Location
- 7a. Avenue, Street Dr. Eduardo Suger Cofiño, Zone 10, Guatemala City, Guatemala
- Coordinates: 14°36′34″N 90°30′20″W﻿ / ﻿14.6094°N 90.5056°W

Information
- Type: Private
- Motto: La Revolución en la Educación
- Opened: October 31, 2000
- Enrollment: 45,000
- Website: www.galileo.edu

= Galileo University =

University in Guatemala City

Galileo University is a private university in Guatemala City. It was founded and authorized on October 31, 2000. Initially, it was the School of Computer Engineering (FISICC) of Universidad Francisco Marroquín. It stands out for its technological contribution in higher education in Guatemala.

==History==

The university was founded as a school of systems, IT (Information Technology) and computer science engineering at Universidad Francisco Marroquín. In 1977 the school created Santo Domingo foundation, which came to assist in the educational, technological, cultural, and artistic heritage of Guatemala. After 22 years, the foundation initiated procedures for the approval of a new university. It was authorized by the Superior Council of Private Education in October 31, 2000 as a university. The name honors astronomer and mathematician Galileo Galilei.

==Buildings==

The university has three towers, each identified with the name of an astronomer. The first is called Galileo, the second Copernicus, and the third Kepler.

==Schools==
Galileo university has seven schools:
- School of Systems, Information Technology and Computer Science Engineering (FISICC)
- School of Science, Technology, and Industry (FACTI)
- School of Education (FACED)
- School of Communication Science (FACOM)
- School of Sport Science and Technology (FACTEDE)
- School of Biology, Chemistry, and Pharmacy (FABIQ)
- School of Construction Engineering (FICON)
- School of Health Science (FACISA)

==Vocational schools==
It has seven vocational schools:
- Art School (ESA)
- School of Continuing Education (ESEC)
- School of Diplomacy and International Relations (ESDRI)
- Technical School (ESTEC)
- School of Public Image (ESIP)
- School and Professional Development (ESDAP)

==Institutes==
It has six institutes:
- Open Learning Institute (IDEA)
- Institute for Security Studies (IES)
- Research Institute for Earth Science and Astronomy (IICT)
- Energy Resources Institute (IRE)
- Institute of Family Studies (ICF)
- Von Neumann Institute (IVN)

==Galileo Educational System==
Galileo Educational System (GES) is an online education platform, which serves to support courses and as the real environment of online courses at Galileo University. Is adapted by the university on the platform dotLRN, which is supported by its presence in many prestigious universities such as MIT, the University of Heidelberg or the UNED of Spain, among others. The platform is active 24 hours a day, 365 days a year.
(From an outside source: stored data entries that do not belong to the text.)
(* ===== verification/VmOps.v ===== *)
(** * Address spaces: theorems about [kernel/vm.c]

    [mappages] installs exactly the entries of its range, or runs out of page
    table pages after a prefix of them; [uvmunmap] clears exactly the entries
    of its range and returns the pages; [copyin] and [copyinstr] read exactly
    the bytes the user sees, and [copyout] writes exactly the bytes of its
    range, up to the first page the user could not write. *)

From S2P Require Import Prelude CString Kalloc Vm VmFacts.

Section Ops.
Context (kend : Z).
Abbreviation managed := (managed kend).
Abbreviation kmem_inv := (kmem_inv kend).
Abbreviation pt_wf := (pt_wf kend).

(** ** Changes outside the tree *)

Lemma tree_node m m' pt :
  (forall va k, node m pt va k <> None -> (k <= 2)%nat ->
     forall p, node m pt va k = Some p -> forall l, load64 m' (pte_addr p l va) = load64 m (pte_addr p l va)) ->
  forall va k, (k <= 2)%nat -> node m' pt va k = node m pt va k.
Proof.
  intros H va k Hk. apply node_frame. intros j p Hj Hp. apply (H va j); [congruence|lia|done].
Qed.

(** A page [r] outside the tree may change freely. *)
Section Outside.
Context (m m' : mem) (pt r : Z) (l : list Z).
Context (Hwf : pt_wf m pt l) (Hr : managed r) (Hnt : ~ in_tree m pt r).
Context (Hsame : forall x, x < r \/ r + PGSIZE <= x -> m' x = m x).

Lemma outside_entry va k p lv :
  (k <= 2)%nat -> node m pt va k = Some p -> load64 m' (pte_addr p lv va) = load64 m (pte_addr p lv va).
Proof.
  intros Hk Hp. destruct (wf_page _ _ _ _ Hwf va k p Hk Hp) as [Hm _].
  assert (Hne : p <> r) by (intros ->; apply Hnt; by exists va, k).
  destruct (pte_addr_in kend p lv va Hm). apply load64_ext. intros i Hi. apply Hsame.
  pose proof (other_page_out kend p r (pte_addr p lv va + i - p) Hm Hr Hne ltac:(lia_pages)). lia.
Qed.

Lemma outside_node va k : (k <= 2)%nat -> node m' pt va k = node m pt va k.
Proof. apply tree_node. intros va' j _ Hj p Hp lv. by apply (outside_entry va' j). Qed.

Lemma outside_pte va : pte_at m' pt va = pte_at m pt va.
Proof.
  unfold pte_at. rewrite outside_node by lia. destruct (node m pt va 2) as [p|] eqn:Hp; [|done].
  by apply (outside_entry va 2).
Qed.

Lemma outside_tree a : in_tree m' pt a <-> in_tree m pt a.
Proof.
  unfold in_tree. split; intros (va & k & Hk & Ha); exists va, k; split; try done.
  - by rewrite <- outside_node.
  - by rewrite outside_node.
Qed.

Lemma outside_wf l' : (forall a, a ∈ l' -> a ∈ l \/ a = r) -> pt_wf m' pt l'.
Proof.
  intros Hl. split.
  - intros va k p Hk Hp. rewrite outside_node in Hp by done.
    destruct (wf_page _ _ _ _ Hwf va k p Hk Hp) as [? Hn]. split; [done|].
    intros Hin. destruct (Hl p Hin) as [?| ->]; [done|]. apply Hnt. by exists va, k.
  - intros va va' k k' p Hk Hk' H1 H2. rewrite outside_node in H1, H2 by done.
    by apply (wf_inj _ _ _ _ Hwf va va' k k' p).
Qed.
End Outside.
Lemma direct_map_entry stacks va : 0 <= va < MAXVA -> (length stacks <= NPROC)%nat -> etext <= PHYSTOP ->
  stacks_on stacks 0 (direct_map (fun _ => None)) va = kernel_entry etext trampoline stacks va.
Proof.
  intros Hva Hl He. unfold stacks_on, direct_map, kernel_entry, over.
  assert (Hself : forall a sz, page_aligned a -> within a sz va = true -> a + (va - a) / PGSIZE * PGSIZE = va / PGSIZE * PGSIZE)
    by (intros; by eapply within_self).
  destruct (Z.lt_ge_cases va PHYSTOP) as [Hlow|Hhigh].
  - rewrite no_stack by (done || lia_map). rewrite (within_out TRAMPOLINE) by lia_map.
    destruct (Z.lt_ge_cases va KERNBASE) as [Hdev|Hmem].
    + rewrite (within_out etext), (within_out KERNBASE) by lia_map.
      destruct (within CLINT _ va) eqn:E1; [pose proof E1 as E%within_iff; rewrite (within_out PLIC) by lia_map; by rewrite (Hself CLINT _ eq_refl E1)|].
      destruct (within PLIC _ va) eqn:E2; [by rewrite (Hself PLIC _ eq_refl E2)|].
      destruct (within UART0 _ va) eqn:E3; [pose proof E3 as E%within_iff; rewrite (within_out VIRTIO0) by lia_map; by rewrite (Hself UART0 _ eq_refl E3)|].
      destruct (within VIRTIO0 _ va) eqn:E4; [by rewrite (Hself VIRTIO0 _ eq_refl E4)|]. done.
    + rewrite (within_out CLINT), (within_out PLIC), (within_out UART0), (within_out VIRTIO0) by lia_map. cbn [orb].
      destruct (within KERNBASE _ va) eqn:E1.
      * pose proof E1 as E%within_iff. rewrite (within_out etext) by lia. by rewrite (Hself KERNBASE _ eq_refl E1).
      * destruct (within etext _ va) eqn:E2; [by rewrite (Hself etext _ Het E2)|]. done.
  - rewrite (within_out CLINT), (within_out PLIC), (within_out UART0), (within_out VIRTIO0),
      (within_out KERNBASE), (within_out etext) by lia_map. cbn [orb].
    destruct (within TRAMPOLINE PGSIZE va) eqn:E1; [|by destruct (stack_entry stacks 0 va)].
    pose proof E1 as E%within_iff. rewrite stack_entry_below by (unfold KSTACK; lia_map).
    rewrite Z.div_small by lia. by rewrite Z.mul_0_l, Z.add_0_r.
Qed.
Guarantee the import and export of course content, classroom materials, homework, tests, etc. And the administration of courses, qualifying and post notes, directly online. Students have the ability to respond tests, homework, projects, etc. Participate in discussion forums in courses, FAQs, view course materials, among others.

==Administration==
- President, Dr. José Eduardo Suger Cofiño
- Vice President, Dra. Mayra Roldán de Ramírez
- Vice President Administrative, Lic. Jean Paul Suger
- Secretary General, Lic. Jorge Francisco Retolaza MSc.